In an interview with TabTimes, Dr. Felasfa M. Wodajo, MD, an assistant professor of orthopedic surgery at the Virginia Commonwealth University School of Medicine’s Inova Campus and Georgetown University Hospital, described several different ways he uses an iPad in the operating room.
“For me, the most important use in the operating room is for reviewing imaging studies,” he stated in the interview. “Traditionally you look at a CD-ROM at a PC workstation, and once you are scrubbed you can’t easily go back and change the images. With the iPad you can continually change which slices you look at wherever you are.”
Wodajo also transfers photos he has taken with a digital camera during surgery to his iPad so he can share them with the patient’s family and friends in the waiting room. He believes that surgeons are just scratching the surface of the potential of using tablets in the OR. In particular, he is interested in the possibility of using the iPad’s built-in sensors, like the accelerometer and gyroscope, to create new assistive surgical tools.
In an interview with The SmartVan, Daniel Schwartz, the medical director at QxMD, a software company that creates mobile apps for medical professionals, described another practical use of tablets in the OR: for documenting the surgical safety checklist.
“We have actually implemented the checklist into a full-featured tool so that people can actually run through the checklist and track it electronically as they are in the operating room,” Schwartz stated in the interview. “This is a really practical example about how we hope people will use these tools at the point of care to improve patient outcomes. The whole idea of having it on a tablet device is that the number of these tools is increasing exponentially.”
“The surgical checklist is the perfect place to bring an IT, rather than a manual, approach to standardized procedures,” adds Litt. “This is an opportunity for tablets in the OR that hasn’t been widely explored yet.”
Cultural and Workflow Changes
The move away from COWs to tablets in the OR is about much more than just devices or software — it’s about cultural and workflow changes, says Litt.
“It will require a different way of thinking on the part of all OR personnel,” he explains.
Jarvis suggests that hospitals develop an overall mobility strategy that details how mobile devices like tablets will be used to optimize the OR environment.
“This involves determining how tablets will be used to improve productivity, efficiency and patient engagement. Hospitals need to decide where, when, why and how they will use mobile technology,” he says.

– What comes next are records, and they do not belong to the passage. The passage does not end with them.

(** * BanMonitor: the watchlist store, the status probe and the monitoring loop

    A shallow embedding of [src/app.py] (class [RedditBanMonitor]).

    - The watchlist [monitored_users] is a Python [set] of strings: a [gset string].
    - The status map [user_status] is a Python [dict] from strings to booleans:
      a [gmap string bool].
    - Python strings are kept as Rocq strings.  The only string operation of the
      program that matters here is [str.replace] with ASCII patterns; on UTF-8
      bytes it replaces the same occurrences as on code points.
    - The outcome of every HTTP request is an input of the model: the functions
      take the outcome of the token request and of the lookup as arguments.
    - Everything the program sends out (requests, notifications, replies) is
      recorded in a list of events.
    - The program is a set of asyncio tasks on one event loop.  A task runs alone
      until its next [await]; the model has one step per such segment.  A request
      and the reading of its body are one suspension: nothing the program does
      between the two touches its state.
    - Cancellation of the monitoring task (shutdown) is not part of the model. *)

From stdpp Require Import gmap strings list fin_maps sorting.
From Stdlib Require Import ZArith Ascii.

Open Scope Z_scope.

(** ** Python's [str.replace] *)

Module PyStr.

Fixpoint startswith (p s : string) : bool :=
  match p with
  | EmptyString => true
  | String a p' =>
      match s with
      | EmptyString => false
      | String b s' => if Ascii.eqb a b then startswith p' s' else false
      end
  end.

(** [replace_from old new skip s]: the scan of [s] from left to right;
    [skip] counts the characters of a match that are still to be dropped.
    Occurrences are found left to right and do not overlap. *)
Fixpoint replace_from (old new : string) (skip : nat) (s : string) : string :=
  match s with
  | EmptyString => EmptyString
  | String c s' =>
      match skip with
      | S k => replace_from old new k s'
      | O =>
          if startswith old s
          then String.append new (replace_from old new (Nat.pred (String.length old)) s')
          else String c (replace_from old new O s')
      end
  end.

(** With an empty pattern Python puts [new] before every character and at the end. *)
Fixpoint interleave (new s : string) : string :=
  match s with
  | EmptyString => new
  | String c s' => String.append new (String c (interleave new s'))
  end.

Definition replace (old new s : string) : string :=
  match old with
  | EmptyString => interleave new s
  | String _ _ => replace_from old new O s
  end.

Fixpoint contains_char (c : ascii) (s : string) : bool :=
  match s with
  | EmptyString => false
  | String b s' => if Ascii.eqb c b then true else contains_char c s'
  end.

End PyStr.

(** [context.args[0].replace('u/', '').replace('/u/', '')], lines 261 and 285. *)
Definition normalize_username (arg : string) : string :=
  PyStr.replace "/u/" "" (PyStr.replace "u/" "" arg).

(** ** State of a [RedditBanMonitor] object *)

Record State := mkState {
  monitored_users : gset string;
  user_status : gmap string bool;      (* True = active, False = banned *)
  reddit_token : option string         (* None is Python's None *)
}.

(** The object after [__init__]; [tok] is [None] before [initialize] has run and
    the token it fetched afterwards. *)
Definition initial_state (tok : option string) : State :=
  mkState ∅ ∅ tok.

Definition with_token (st : State) (tok : string) : State :=
  mkState (monitored_users st) (user_status st) (Some tok).

(** [self.user_status[username] = is_active] *)
Definition store_status (st : State) (username : string) (is_active : bool) : State :=
  mkState (monitored_users st) (<[username := is_active]> (user_status st)) (reddit_token st).

(** [self.user_status.get(username, True)] *)
Definition status_or_true (st : State) (username : string) : bool :=
  default true (user_status st !! username).

(** Truth value of [self.reddit_token]: [None] and the empty string are false. *)
Definition token_truthy (st : State) : bool :=
  match reddit_token st with
  | None => false
  | Some t => negb (String.eqb t "")
  end.

(** ** Events and outcomes *)

Inductive kind := Banned | Restored.

Inductive reply :=
  | ReplyUsageAdd
  | ReplyUsageRemove
  | ReplyAlreadyMonitored (username : string)
  | ReplyAdded (username : string) (is_active : bool)
  | ReplyNotMonitored (username : string)
  | ReplyRemoved (username : string)
  | ReplyStatus (total active banned : Z).

Inductive event :=
  | EvTokenRequest                           (* POST .../api/v1/access_token *)
  | EvLookup (username : string)             (* GET .../user/<username>/about *)
  | EvNotify (k : kind) (username : string)  (* _send_telegram_message *)
  | EvReply (r : reply)                      (* update.message.reply_text *)
  | EvLogError (username : string).          (* logger.error at line 230 *)

(** What [session.post] gives to [_get_reddit_token]: a response with its status
    code and, when the body is JSON with an ['access_token'], that token; or an
    exception of the transport. *)
Inductive post_outcome :=
  | PostResponse (status : Z) (access_token : option string)
  | PostException.

(** What [session.get] gives to [_check_user_status]: a response with its status
    code and whether [response.json()] succeeds on it, or an exception. *)
Inductive get_outcome :=
  | GetResponse (status : Z) (json_ok : bool)
  | GetException.

Inductive outcome (A : Type) :=
  | Returned (a : A)
  | Raised.
Arguments Returned {A} a.
Arguments Raised {A}.

(** ** The status source client *)

(** [_get_reddit_token], lines 128-150: every failure is logged and raised again. *)
Definition _get_reddit_token (st : State) (post : post_outcome) : State * outcome unit :=
  match post with
  | PostResponse status body =>
      if status =? 200 then
        match body with
        | Some tok => (with_token st tok, Returned tt)
        | None => (st, Raised)
        end
      else (st, Raised)
  | PostException => (st, Raised)
  end.

(** The body of the [try] of [_check_user_status], lines 163-179. *)
Definition lookup_result (get : get_outcome) : bool :=
  match get with
  | GetResponse status json_ok =>
      if status =? 200 then
        (if json_ok then true else true (* json() raised: except branch, line 179 *))
      else if status =? 404 then false
      else true
  | GetException => true
  end.

(** [_check_user_status], lines 152-179.  The token request is outside the [try]:
    when it raises, the check raises. *)
Definition _check_user_status (st : State) (username : string)
    (post : post_outcome) (get : get_outcome) : State * list event * outcome bool :=
  let '(st1, evs1, r1) :=
    if token_truthy st then (st, [], Returned tt)
    else let '(s, r) := _get_reddit_token st post in (s, [EvTokenRequest], r) in
  match r1 with
  | Raised => (st1, evs1, Raised)
  | Returned _ => (st1, (evs1 ++ [EvLookup username])%list, Returned (lookup_result get))
  end.

Definition is_lookup (e : event) : bool :=
  match e with EvLookup _ => true | _ => false end.

Definition is_token_request (e : event) : bool :=
  match e with EvTokenRequest => true | _ => false end.

Definition is_notify (e : event) : bool :=
  match e with EvNotify _ _ => true | _ => false end.

Definition count_events (p : event -> bool) (evs : list event) : nat :=
  List.length (List.filter p evs).

(** ** The check as a resumable computation

    [_check_user_status] suspends at its two requests.  [check_begin] runs it up
    to the first [await]; [check_resume] runs it from the result of the awaited
    request to the next [await] or to its end. *)

Inductive check_pc :=
  | AwaitToken      (* in session.post, line 135 *)
  | AwaitLookup.    (* in session.get, line 163 *)

(** What wakes a suspended task up. *)
Inductive wake :=
  | Timer                          (* an asyncio.sleep is over *)
  | PostDone (post : post_outcome)
  | GetDone (get : get_outcome)
  | Sent.                          (* _send_telegram_message has returned *)

Inductive check_progress :=
  | CheckMore (c : check_pc)
  | CheckDone (r : outcome bool).

Definition check_begin (st : State) (username : string) : check_pc * list event :=
  if token_truthy st then (AwaitLookup, [EvLookup username])
  else (AwaitToken, [EvTokenRequest]).

Definition check_resume (st : State) (username : string) (c : check_pc) (w : wake)
    : option (State * list event * check_progress) :=
  match c, w with
  | AwaitToken, PostDone post =>
      match _get_reddit_token st post with
      | (st1, Raised) => Some (st1, [], CheckDone Raised)
      | (st1, Returned _) => Some (st1, [EvLookup username], CheckMore AwaitLookup)
      end
  | AwaitLookup, GetDone get => Some (st, [], CheckDone (Returned (lookup_result get)))
  | _, _ => None
  end.

(** ** The monitoring loop, [_monitoring_loop], lines 197-240 *)

Inductive loop_pc :=
  | LoopSleep
      (* at the top of [while True], or in one of the sleeps that lead back to it
         (lines 202, 233) *)
  | LoopCheck (c : check_pc) (username : string) (rest : list string)
      (* in [_check_user_status(username)], line 209; [rest] is what is left of
         the copy of the watchlist taken at line 207 *)
  | LoopSend (username : string) (is_active : bool) (rest : list string)
      (* in [_send_telegram_message], line 215 or 221 *)
  | LoopPause (rest : list string).
      (* in [asyncio.sleep(2)], line 227 *)

(** [self.monitored_users.copy()] as a list.  Python leaves the order in which
    a set is gone through open; the steps of the model take the order of
    [elements].  What is proved below about sweeps over several identifiers is
    proved for every order, with [loop_enter]. *)
Definition snapshot (st : State) : list string :=
  elements (monitored_users st).

(** The [for] statement takes its next identifier, or the sweep is over. *)
Definition loop_next (st : State) (rest : list string) : loop_pc * list event :=
  match rest with
  | [] => (LoopSleep, [])
  | username :: rest' =>
      let '(c, evs) := check_begin st username in (LoopCheck c username rest', evs)
  end.

(** One segment of the loop, from a wake-up to the next [await].
    [None]: this wake-up is not the one the loop is waiting for. *)
Definition _monitoring_loop_step (st : State) (pc : loop_pc) (w : wake)
    : option (State * loop_pc * list event) :=
  match pc, w with
  | LoopSleep, Timer =>
      if decide (monitored_users st = ∅) then Some (st, LoopSleep, [])
      else let '(pc', evs) := loop_next st (snapshot st) in Some (st, pc', evs)
  | LoopCheck c username rest, _ =>
      match check_resume st username c w with
      | None => None
      | Some (st1, evs, CheckMore c') => Some (st1, LoopCheck c' username rest, evs)
      | Some (st1, evs, CheckDone Raised) =>
          (* except Exception, line 229: logged, on to the next identifier *)
          let '(pc', evs') := loop_next st1 rest in
          Some (st1, pc', (evs ++ [EvLogError username] ++ evs')%list)
      | Some (st1, evs, CheckDone (Returned is_active)) =>
          let previous_status := status_or_true st1 username in
          if previous_status && negb is_active then
            Some (st1, LoopSend username is_active rest,
                  (evs ++ [EvNotify Banned username])%list)
          else if negb previous_status && is_active then
            Some (st1, LoopSend username is_active rest,
                  (evs ++ [EvNotify Restored username])%list)
          else
            Some (store_status st1 username is_active, LoopPause rest, evs)
      end
  | LoopSend username is_active rest, Sent =>
      Some (store_status st username is_active, LoopPause rest, [])
  | LoopPause rest, Timer =>
      let '(pc', evs) := loop_next st rest in Some (st, pc', evs)
  | _, _ => None
  end.

(** ** The command handlers *)

(** [_add_user_command] up to the probe, lines 257-265: the events, and the
    username to probe unless the handler has returned. *)
Definition _add_user_command_begin (st : State) (args : list string) : list event * option string :=
  match args with
  | [] => ([EvReply ReplyUsageAdd], None)
  | arg :: _ =>
      let username := normalize_username arg in
      if decide (username ∈ monitored_users st)
      then ([EvReply (ReplyAlreadyMonitored username)], None)
      else ([], Some username)
  end.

Christine Kennedy RN, BSN, MA,CNOR, the Nursing Informatics Coordinator with Lawrence and Memorial Hospital in New London, Conn., suggests that a good first step for OR personnel considering transitioning from COWs to tablets is to ask their IT or IS department to request that a vendor bring some tablets in to try them out.
“This will answer a lot of questions right out of the gate, and you won’t have to play a guessing game,” says Kennedy. “In addition, IT and IS will be familiar with all the factors that will come into play in choosing a device, like ergonomics, the weight of the device, how it will be carried around, how it will be cleaned, etc.”
Two tablets that are currently being used in the OR environment are the HP EliteBook Revolve and the Dell Venue 11 Pro tablets. According to Jarvis, the HP EliteBook Revolve allows surgeons and OR nurses to access, collect and verify information immediately.
“This helps improve the accuracy of patient records and the overall patient experience,” Jarvis says.
Meanwhile, the Dell Venue 11 Pro’s enhanced security features — including multi-factor biometric access authentication, like smartcard and fingerprint readers — meet stringent HIPPA compliance standards.
“This gives OR staff the peace of mind to easily enforce and adhere to some of the most rigorous security regulations,” says Litt.
In an interview with OR Manager, Dr. Keley John Booth, MD, predicted that tablets and smartphones will start to replace COWs and even WOWs (or wireless computers on wheels).
“Tablet devices are going to allow us to do everything a WOW can do on a lightweight platform,” he said in the interview. “We are going to see leaps to the point where mobile technology becomes a mainstay.”